La formazione bianconera adotta il modulo con difesa a quattro: Celik, Gatti, Lucumì e Kalulu. Riposa Bremer. A centrocampo spazio a Douglas Luiz, il rientrante McKennie e Sarr, con Nico Gonzalez, Alajbegovic e Woltemade nel reparto offensivo. Dalla panchina Kolo Muani.
McKennie torna a Torino: il centrocampista resta in gruppo
McKennie non è stato convocato dalla nazionale americana e rimane a disposizione della Juventus. Il centrocampista statunitense ritrova il campo dopo l’infortunio, tornando in campo per l’impegno europeo. La sua presenza rinforza il centrocampo bianconero, dove avrà il compito di garantire equilibrio e dinamismo.
Sarr completa il trio di mediana, offrendo qualità nella costruzione del gioco. Douglas Luiz porta esperienza internazionale, mentre il giovane Woltemade rappresenta la scommessa offensiva di Spalletti.

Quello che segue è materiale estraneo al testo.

(** The node a context made by [withDeadline] stands for. *)
Definition nodeOf (c : ctx) : nat :=
  match c with
  | CancelContext _ _ i => i
  | _ => 0
  end.

Definition withDeadline (fuel : nat) (parentCtx : ctx) (dl : option Z)
    (now : Z) (s : store) : outcome (ctx * handler) :=
  obind (newCancelContext fuel parentCtx dl now s)
        (λ c s', Ok (c, HCallCancel (nodeOf c)) s').


Definition withCancel (fuel : nat) (parentCtx : ctx) (s : store)
    : outcome (ctx * handler) :=
  withDeadline fuel parentCtx None 0%Z s.

(** ** Promise utilities *)

(** [expiryPromise(ctx)]: the new promise, with its rejection registered as a
    done handler. *)
Definition expiryPromise (fuel : nat) (c : ctx) (s : store) : outcome nat :=
  let '(P, s1) := newPromise Pending s in
  obind (doneHandler fuel c (HExpiry P c) s1) (λ _ s2, Ok P s2).

(** The operation [f] handed to [raceContext]: what it does before it returns
    (as a sequence of callbacks) and the state of the promise it returns. *)
Record operation : Type := mkOperation {
  op_body : list handler;
  op_result : pstate
}.

(** A throw inside a promise executor rejects the promise being built. *)
Definition raceContext (fuel : nat) (c : ctx) (f : operation) (cleanupFunc : bool)
    (s : store) : outcome nat :=
  if negb (is_null (error s c)) then
    let '(R, s1) := newPromise (Rejected (error s c)) s in Ok R s1
  else
    let s0 := with_aborted false s in
    let '(R, s1) := newPromise Pending s0 in
    let s2 := with_fcalls (S (fcalls s1)) s1 in
    match runHandlers (callHandler fuel) (op_body f) s2 with
    | Ok _ s3 =>
        let '(Q, s4) := newPromise (op_result f) s3 in
        let s5 := then_ Q (Some (ROperationDone R cleanupFunc))
                          (Some (ROperationFailed R)) s4 in
        match expiryPromise fuel c s5 with
        | Ok P s6 => Ok R (then_ P None (Some (RExpired R)) s6)
        | Throw s6 => Ok R (settle R false VMisuseError s6)
        | OutOfFuel => OutOfFuel
        end
    | Throw s3 => Ok R (settle R false VMisuseError s3)
    | OutOfFuel => OutOfFuel
    end.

Il Nec sfida la Juventus con una difesa a cinque
Gli olandesi si presentano allo Stadium con un assetto conservativo: Polster in porta, difesa a cinque con Sandler, Storm, Kabar, Thomas e Lebreton. A centrocampo Nejasmic e Bischoff, davanti Tadic e Chery supportano il centravanti Linssen. Una formazione pensata per soffrire meno e sfruttare le ripartenze.
La sfida rappresenta l’esordio assoluto tra le due squadre in competizioni europee. La Juventus parte favorita, ma dopo il clamoroso ko interno contro il Sassuolo in Serie A, Spalletti sa che ogni passo falso rischia di compromettere il morale della squadra. L’Europa League offre la chance di ripartire, e il Nec è l’avversario giusto per provare a farlo.